The technologies that enable this visual, interactive approach are now within reach of any user with a Web browser, thanks to faster desktop PCs and software applications like Adobe Flash and AJAX scripting. Companies that successfully deploy these tools in the context of a visually intuitive data management system will give business users the visibility they need to make better decisions.
Picture a scenario in which executives at a pharmaceutical company are meeting to decide on a multimillion dollar marketing campaign for a product that is nearing the end of its R&D cycle. Typically, the meeting would produce a set of proposals that each executive would later test against available data, using the resources of the IT department to run queries and reports. Days or weeks later, the same group might reconvene to refine their proposals based on the data analysis that each executive separately brought to the table. This process could easily go on for several iterations until a consensus is reached.
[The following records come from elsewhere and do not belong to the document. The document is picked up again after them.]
(** * FluxLocal Storage: resumable chunked upload, quota arbitration and the
      client transfer queue

    A shallow embedding of
    - [src/contexts/FileSystemContext.tsx] (the client: chunk splitter,
      transfer queue, retry loop, cancel and clear operations, batches,
      downloads and the breadcrumbs of the folder view), and
    - the Express server of [src/unnamed/part_002] (the routes
      [POST /api/check-quota] and [POST /api/upload/complete], then the
      chunk receiver, the legacy upload, folder creation, deletion, sharing,
      download, the user list and the browsing of shared folders),
    followed by the properties established about them.

    How the program is modelled.
    - JavaScript numbers that hold byte counts, chunk counts, ordinals and
      retry counts are integers of the safe range and are modelled by [Z];
      the delay of the retry branch, a power of 1.5, is a rational ([Q]).
      A statement about a number that a request supplies says so
      ([ServerSpec.safe_integer]): beyond the safe range [String(n)] takes
      the exponent form and [parseInt] reads its leading digits only.
    - A JavaScript string is the [string] of its code units, for strings
      whose code units are all below 256.
    - A field of a JSON body is a [Js.JsValue], with JavaScript truthiness
      and [parseInt]; ids, names and the [x-user-id] header are strings that
      may be absent.
    - File contents are [list byte].  The SQLite tables are lists of rows.
      The chunk directories under [uploads/temp] and the regular files
      elsewhere on disk are finite maps; directories themselves are not
      modelled, file-system and database calls do not fail, and a path is
      joined by plain concatenation, which is what [path.join] does with a
      single segment ([ServerSpec.plain_segment]: no separator, not [.] or
      [..]); paths are those of a POSIX, case-sensitive file system.  The
      two maps are apart as long as no regular file lies under
      [uploads/temp] ([ServerSpec.temp_is_apart]).
    - The provider is a state record and each callback a function on it.  A
      callback that awaits a request is cut at the [await]: the first part
      returns the request as an [Effect], the second part takes the way the
      request settled.  Timers are effects too.  [transfersRef] mirrors the
      [transfers] state.  Random ids, [uuidv4()] and [Date.now()] are
      arguments. *)

From Stdlib Require Import ZArith QArith Qminmax Qpower Lia Ascii String.
From Stdlib Require Import Strings.Byte.
From stdpp Require Import gmap strings list pretty.

Local Open Scope Z_scope.

(* ===================================================================== *)
(** ** JavaScript values as they arrive in a JSON request body *)
(* ===================================================================== *)

Module Js.

(** A field of [req.body] after [express.json()]: absent ([undefined]),
    [null], a boolean, a number or a string.  Numbers are integers of the
    safe range (what [file.size] and [Math.ceil] produce). *)
Inductive JsValue : Type :=
| JUndefined
| JNull
| JBool (b : bool)
| JNum (n : Z)
| JStr (s : string).

(** [!!v]: JavaScript truthiness.  [0] and the empty string are falsy. *)
Definition truthy (v : JsValue) : bool :=
  match v with
  | JUndefined | JNull => false
  | JBool b => b
  | JNum n => negb (n =? 0)
  | JStr s => negb (String.eqb s "")
  end.

(** Truthiness of a value typed [string | undefined] (a header, an id). *)
Definition truthy_str (o : option string) : bool :=
  match o with
  | None => false
  | Some s => negb (String.eqb s "")
  end.

(** [StrWhiteSpaceChar] among the code units below 256: TAB, LF, VT, FF,
    CR, SP and NBSP (U+00A0).  The other white space and line terminators
    of ECMAScript (U+1680, U+2000 to U+200A, U+2028, U+2029, U+202F, U+205F,
    U+3000, U+FEFF) lie above 255. *)
Definition is_space (c : ascii) : bool :=
  let n := nat_of_ascii c in
  ((9 <=? n) && (n <=? 13))%nat || (n =? 32)%nat || (n =? 160)%nat.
As a way to circumvent this time-consuming process, employees often resort to other dysfunctional strategies like working around the technical infrastructure or flying blind without the benefit of data analysis. While these are common tactics in today’s business world, they lead in the opposite direction of an enlightened solution.
Imagine, on the other hand, that each executive in the pharmaceutical company meeting has access to a business intelligence system that provides detailed, customizable, and easy-to-comprehend views into their business. As soon as an idea is put forward, the team can run quick models and test their suppositions and hypotheses on the spot. The system gives them the “rollup” overview but also allows them to drill down to details that give confidence to decision-making. Best of all, because the feedback is visual, it can be easily shared by everyone in the room without the need to translate, explain, rationalize, or contextualize the information. It’s all right there in front of everyone’s eyes.
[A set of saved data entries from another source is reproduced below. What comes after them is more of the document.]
(** X14.  [unlink()] on the chain [this :: r] returns [this]; afterwards [this]
    is a chain by itself, the other members (if any) form a chain in
    their old order, and descriptors differ from before in their links
    only. *)
Theorem unlink_spec (this : ptr) (r : list ptr) (s : State) :
  is_chain (objs s) (this :: r) ->
  exists s',
    unlink this s = Ok (this, s') /\
    is_chain (objs s') [this] /\
    (r <> [] -> is_chain (objs s') r) /\
    isChained this s' = Ok (false, s') /\
    (forall x, payload <$> objs s' !! x = payload <$> objs s !! x) /\
    infos s' = infos s /\ mem s' = mem s.
Proof.
  intros Hc.
  destruct (unlink_pop_chain this r s Hc)
    as (s' & Hun & _ & Hthis & Hrest & Hpay & Hi & Hm).
  exists s'. split_and!; try done.
  destruct (chain_head_next _ _ _ Hthis) as [Hnext _].
  unfold link_of in Hnext.
  destruct (objs s' !! this) as [b|] eqn:Hb; [|done].
  rewrite (isChained_run _ _ _ Hb). simpl in Hnext.
  injection Hnext as ->. by rewrite Z.eqb_refl.
Qed.

Lemma unlink_spec_witness :
  exists s',
    unlink 16 chain5_state = Ok (16, s') /\
    is_chain (objs s') [16] /\ is_chain (objs s') [32; 48; 64; 80].
Proof.
  destruct (unlink_spec 16 [32; 48; 64; 80] chain5_state chain5_is_chain)
    as (s' & Hrun & Hthis & Hrest & _).
  exists s'. split; [exact Hrun|]. split; [exact Hthis|].
  apply Hrest. discriminate.
Defined.

(** X15.  [pop()] on the chain [this :: r] has the effect of [unlink()] on the
    store and returns the element that followed [this], which now heads
    the chain of the other members, or [nullptr] when [this] was alone. *)
Theorem pop_spec (this : ptr) (r : list ptr) (s : State) :
  is_chain (objs s) (this :: r) ->
  exists s',
    pop this s = Ok (List.hd nullptr r, s') /\
    unlink this s = Ok (this, s') /\
    (List.hd nullptr r = nullptr <-> r = []) /\
    is_chain (objs s') [this] /\
    (r <> [] -> is_chain (objs s') r).
Proof.
  intros Hc.
  destruct (unlink_pop_chain this r s Hc)
    as (s' & Hun & Hpop & Hthis & Hrest & _).
  exists s'. split_and!; try done.
  destruct Hc as (_ & _ & Hnull & _).
  destruct r as [|y r]; simpl; [done|].
  split; [|done]. intros ->. exfalso.
  apply Hnull, list_elem_of_further, list_elem_of_here.
Qed.

Lemma pop_spec_witness :
  exists s',
    pop 16 chain5_state = Ok (32, s') /\
    is_chain (objs s') [32; 48; 64; 80].
Proof.
  destruct (pop_spec 16 [32; 48; 64; 80] chain5_state chain5_is_chain)
    as (s' & Hrun & _ & _ & _ & Hrest).
  exists s'. split; [exact Hrun|]. apply Hrest. discriminate.
Defined.

(** X16.  Taking one element out of a chain can be done from either side:
    [x->unlink()] and [y->separateChain(x, x)], called on another member
    [y] of the same chain, return [x] and leave the same store. *)
Theorem unlink_is_separateChain (y x : ptr) (l1 l2 : list ptr) (s : State) :
  is_chain (objs s) (y :: l1 ++ [x] ++ l2) ->
  exists s',
    unlink x s = Ok (x, s') /\ separateChain y x x s = Ok (x, s').
Proof.
  intros Hc.
  assert (Hin : x ∈ y :: l1 ++ [x] ++ l2).
  { rewrite elem_of_cons, !elem_of_app, list_elem_of_singleton. tauto. }
  destruct (chain_links_of _ _ x Hc Hin) as (N & P & HN & HP & HsP & HsN).
  exists (set_objs (unlinked x P N (objs s)) s). split.
  - unfold unlink. by rewrite (unlink_steps (fun p => mret p) x P N s).
  - rewrite unlinked_separated. by apply separateChain_run.
Qed.

Lemma unlink_is_separateChain_witness :
  exists s',
    unlink 48 chain5_state = Ok (48, s') /\
    separateChain 16 48 48 chain5_state = Ok (48, s').
Proof.
  exact (unlink_is_separateChain 16 48 [32] [64; 80] chain5_state
           chain5_is_chain).
Defined.

(** ** coalesce on a single descriptor, iteration from any member *)

(** X17.  On a descriptor that is not chained, [coalesce()] does not call
    [coalesceSlow], leaves the store as it is, and returns the range
    [data, data + length), the same range that iteration yields for it. *)
Theorem coalesce_unchained (coalesceSlow_all : ptr -> M unit) (this : ptr)
  (s : State) (b : IOBuf) :
  objs s !! this = Some b -> next_ b = this ->
  coalesce coalesceSlow_all this s
  = Ok (mkByteRange (data b) (data b + length b), s) /\
  range_at (objs s) this = mkByteRange (data b) (data b + length b).
Proof.
  intros Hb Hnext. split.
  - unfold coalesce. rewrite (bind_ok _ _ _ _ _ (isChained_run _ _ _ Hb)).
    rewrite Hnext, Z.eqb_refl. simpl.
    erewrite bind_ok; [|reflexivity]. by rewrite (bind_load _ _ _ _ Hb).
  - unfold range_at. by rewrite Hb.
Qed.

Lemma coalesce_unchained_witness :
  coalesce (fun _ => throw Overflow) 16 overflow_state
  = Ok (mkByteRange 4096 4096, overflow_state).
Proof.
  exact (proj1 (coalesce_unchained (fun _ => throw Overflow) 16
                  overflow_state overflow_buf eq_refl eq_refl)).
Defined.

(** X18.  A chain can be iterated from any of its members: [begin] built from
    the member [x] of the chain [l1 ++ x :: l2] yields the ranges of [x],
    then of the members after it, then of the members before it, one
    per member, and leaves the store unchanged. *)
Theorem iterate_from_any_member (s : State) (x : ptr) (l1 l2 : list ptr) :
  is_chain (objs s) (l1 ++ x :: l2) ->
  exists first,
    cbegin x s = Ok (first, s) /\
    (forall fuel, (List.length (l1 ++ x :: l2) <= fuel)%nat ->
       iterate fuel first end_iterator s
       = Ok (range_at (objs s) <$> (x :: l2 ++ l1), s)).
Proof.
  intros Hc. apply is_chain_rotate in Hc; [|done]. simpl in Hc.
  destruct Hc as (_ & Hnd & Hnull & Hn & _).
  assert (Hx0 : x <> nullptr).
  { intros ->. apply Hnull, list_elem_of_here. }
  assert (Hsx : is_Some (objs s !! x)).
  { apply (cyclic_elem _ _ _ _ Hn), list_elem_of_here. }
  apply NoDup_cons in Hnd as [Hxr _].
  eexists. split; [by apply cbegin_run|].
  intros fuel Hfuel. apply iterate_links; try done.
  revert Hfuel. simpl. rewrite !length_app. simpl. lia.
Qed.

Lemma iterate_from_any_member_witness :
  exists first,
    cbegin 64 chain5_state = Ok (first, chain5_state) /\
    iterate 5 first end_iterator chain5_state
    = Ok ([mkByteRange 4160 4162; mkByteRange 4176 4178;
           mkByteRange 4112 4114; mkByteRange 4128 4130;
           mkByteRange 4144 4146], chain5_state).
Proof.
  destruct (iterate_from_any_member chain5_state 64 [16; 32; 48] [80]
              chain5_is_chain) as (first & Hb & Hit).
  exists first. split; [exact Hb|].
  etransitivity; [apply (Hit 5%nat); simpl; lia|]. reflexivity.
Defined.

(** ** copyBuffer over a factory that keeps the contract of create *)

(** What [copyBuffer] does after the factory has returned an empty
    descriptor. *)
Lemma copyBuffer_after_create (create : Z -> M ptr) (p size h t : Z)
  (s s1 : State) (buf : ptr) (b : IOBuf) :
  create (wrap32 (h + size + t)) s = Ok (buf, s1) ->
  objs s1 !! buf = Some b -> length_ b = 0 ->
  exists s2,
    copyBuffer create p size h t s = Ok (buf, s2) /\
    objs s2 !! buf = Some (append size (set_data_ (data_ b + h) b)) /\
    mem s2 = memcpy (mem s1) (data_ b + h) p size /\
    infos s2 = infos s1 /\
    (forall x, x <> buf -> objs s2 !! x = objs s1 !! x).
Proof.
  intros Hcreate Hb Hlen. unfold copyBuffer.
  rewrite (bind_ok _ _ _ _ _ Hcreate).
  rewrite (bind_ok _ _ _ _ _ (call_mem_run _ _ _ _ Hb)).
  erewrite bind_load; [|simpl; apply lookup_insert_eq].
  erewrite bind_ok; [|reflexivity].
  erewrite bind_ok; [|apply call_run; simpl; apply lookup_insert_eq].
  eexists. split; [reflexivity|]. simpl.
  unfold advance. rewrite Hlen. simpl. split_and!; try reflexivity.
  - by rewrite lookup_insert_eq.
  - intros x Hx. by rewrite !lookup_insert_ne.
Qed.

(** X19.  The header says of [create] that the new descriptor has at least the
    capacity asked for, that its data pointer is at the start of the
    buffer and that its length is 0.  For any factory whose call has
    returned such a descriptor without disturbing the input bytes, and
    sizes whose sum fits a [uint32_t], [copyBuffer] returns that
    descriptor with the input bytes in its window, [length = size],
    [headroom] exactly as asked, [tailroom] at least as asked, and the
    invariant holding; no other descriptor changes. *)
Theorem copyBuffer_roundtrip (create : Z -> M ptr) (p size h t : Z)
  (s s1 : State) (buf : ptr) (b : IOBuf) :
  0 <= size -> 0 <= h -> 0 <= t -> h + size + t <= uint32_max ->
  create (h + size + t) s = Ok (buf, s1) ->
  objs s1 !! buf = Some b ->
  data_ b = buf_ b -> length_ b = 0 ->
  h + size + t <= capacity_ b -> is_uint32 (capacity_ b) ->
  bytes_at (mem s1) p size = bytes_at (mem s) p size ->
  exists s2 b2,
    copyBuffer create p size h t s = Ok (buf, s2) /\
    objs s2 !! buf = Some b2 /\
    bytes_at (mem s2) (data b2) (length b2) = bytes_at (mem s) p size /\
    length b2 = size /\ headroom b2 = h /\ t <= tailroom b2 /\
    buf_inv b2 /\
    buffer b2 = buffer b /\ capacity b2 = capacity b /\
    next_ b2 = next_ b /\ prev_ b2 = prev_ b /\
    infos s2 = infos s1 /\
    (forall x, x <> buf -> objs s2 !! x = objs s1 !! x).
Proof.
  intros Hsize Hh Ht Hsum Hcreate Hb Hdata Hlen Hcap Hucap Hbytes.
  assert (Hw : wrap32 (h + size + t) = h + size + t).
  { apply wrap32_small. unfold is_uint32. lia. }
  rewrite <- Hw in Hcreate.
  destruct (copyBuffer_after_create create p size h t s s1 buf b
              Hcreate Hb Hlen) as (s2 & Hrun & Hb2 & Hm & Hi & Hother).
  eexists s2, _. split; [exact Hrun|]. split; [exact Hb2|].
  assert (Hu : is_uint32 (0 + size)).
  { unfold is_uint32 in *. lia. }
  assert (Hinv : buf_inv (append size (set_data_ (data_ b + h) b))).
  { unfold append. simpl. rewrite Hlen, (wrap32_small _ Hu).
    split; simpl; unfold is_uint32 in *; lia. }
  unfold length, data, buffer, capacity.
  rewrite (headroom_exact _ Hinv), (tailroom_exact _ Hinv).
  unfold append. simpl. rewrite Hlen, (wrap32_small _ Hu).
  split_and!; try done; try lia.
  - rewrite Hm, <- Hbytes. apply bytes_at_ext. intros i Hi'.
    unfold memcpy. apply memmove_dst. lia.
  - unfold append in Hinv. simpl in Hinv.
    by rewrite Hlen, (wrap32_small _ Hu) in Hinv.
Qed.

Lemma copyBuffer_roundtrip_witness :
  exists s2 b2,
    copyBuffer (@create exact_allocator) 4104 5 8 3 roomy_state
    = Ok (fresh_obj roomy_state, s2) /\
    objs s2 !! fresh_obj roomy_state = Some b2 /\
    bytes_at (mem s2) (data b2) (length b2)
    = [Byte.x68; Byte.x65; Byte.x6c; Byte.x6c; Byte.x6f].
Proof.
  pose proof (@create_run exact_allocator (8 + 5 + 3) roomy_state
                ltac:(vm_compute; discriminate)) as Hcreate.
  set (b0 := mkIOBuf (fresh_obj roomy_state) (fresh_obj roomy_state)
                     8192 8192 0 16 0 kExtAllocated
                     (fresh_info roomy_state)).
  assert (H0 : 0 <= 5) by lia.
  assert (H1 : 0 <= 8) by lia.
  assert (H2 : 0 <= 3) by lia.
  assert (H3 : 8 + 5 + 3 <= uint32_max) by (unfold uint32_max; lia).
  assert (H4 : 8 + 5 + 3 <= capacity_ b0) by (simpl; lia).
  assert (H5 : is_uint32 (capacity_ b0))
    by (unfold is_uint32, uint32_max; simpl; lia).
  match type of Hcreate with
  | _ = Ok (_, ?s1) =>
      assert (Hb0 : objs s1 !! fresh_obj roomy_state = Some b0)
        by (simpl; apply lookup_insert_eq)
  end.
  destruct (copyBuffer_roundtrip (@create exact_allocator) 4104 5 8 3
              roomy_state _ _ b0 H0 H1 H2 H3 Hcreate Hb0 eq_refl eq_refl
              H4 H5 eq_refl)
    as (s2 & b2 & Hrun & Hb2 & Hbytes & _).
  exists s2, b2. split; [exact Hrun|]. split; [exact Hb2|].
  etransitivity; [exact Hbytes|]. reflexivity.
Defined.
This kind of interactivity goes far beyond the “report-based” architecture that so many current BI solutions employ. Given the technological strides the software industry has made in recent years, report-driven methodologies are clunky and disruptive to a company’s response time. Today’s fast-moving world screams for a more dynamic and interactive approach – one that visually and intuitively closes the gap between end user and database, between knowledge worker and IT professional, between input and output, between the problem and the solution.
The poet T.S. Eliot articulated this dilemma with a pair of provocative questions that are relevant to the business intelligence community: “Where is the wisdom we have lost in knowledge? Where is the knowledge we have lost in information?”
If we are to succeed in helping our business customers make more informed and timely decisions, we need to provide them with systems that turn information into knowledge and knowledge into wisdom.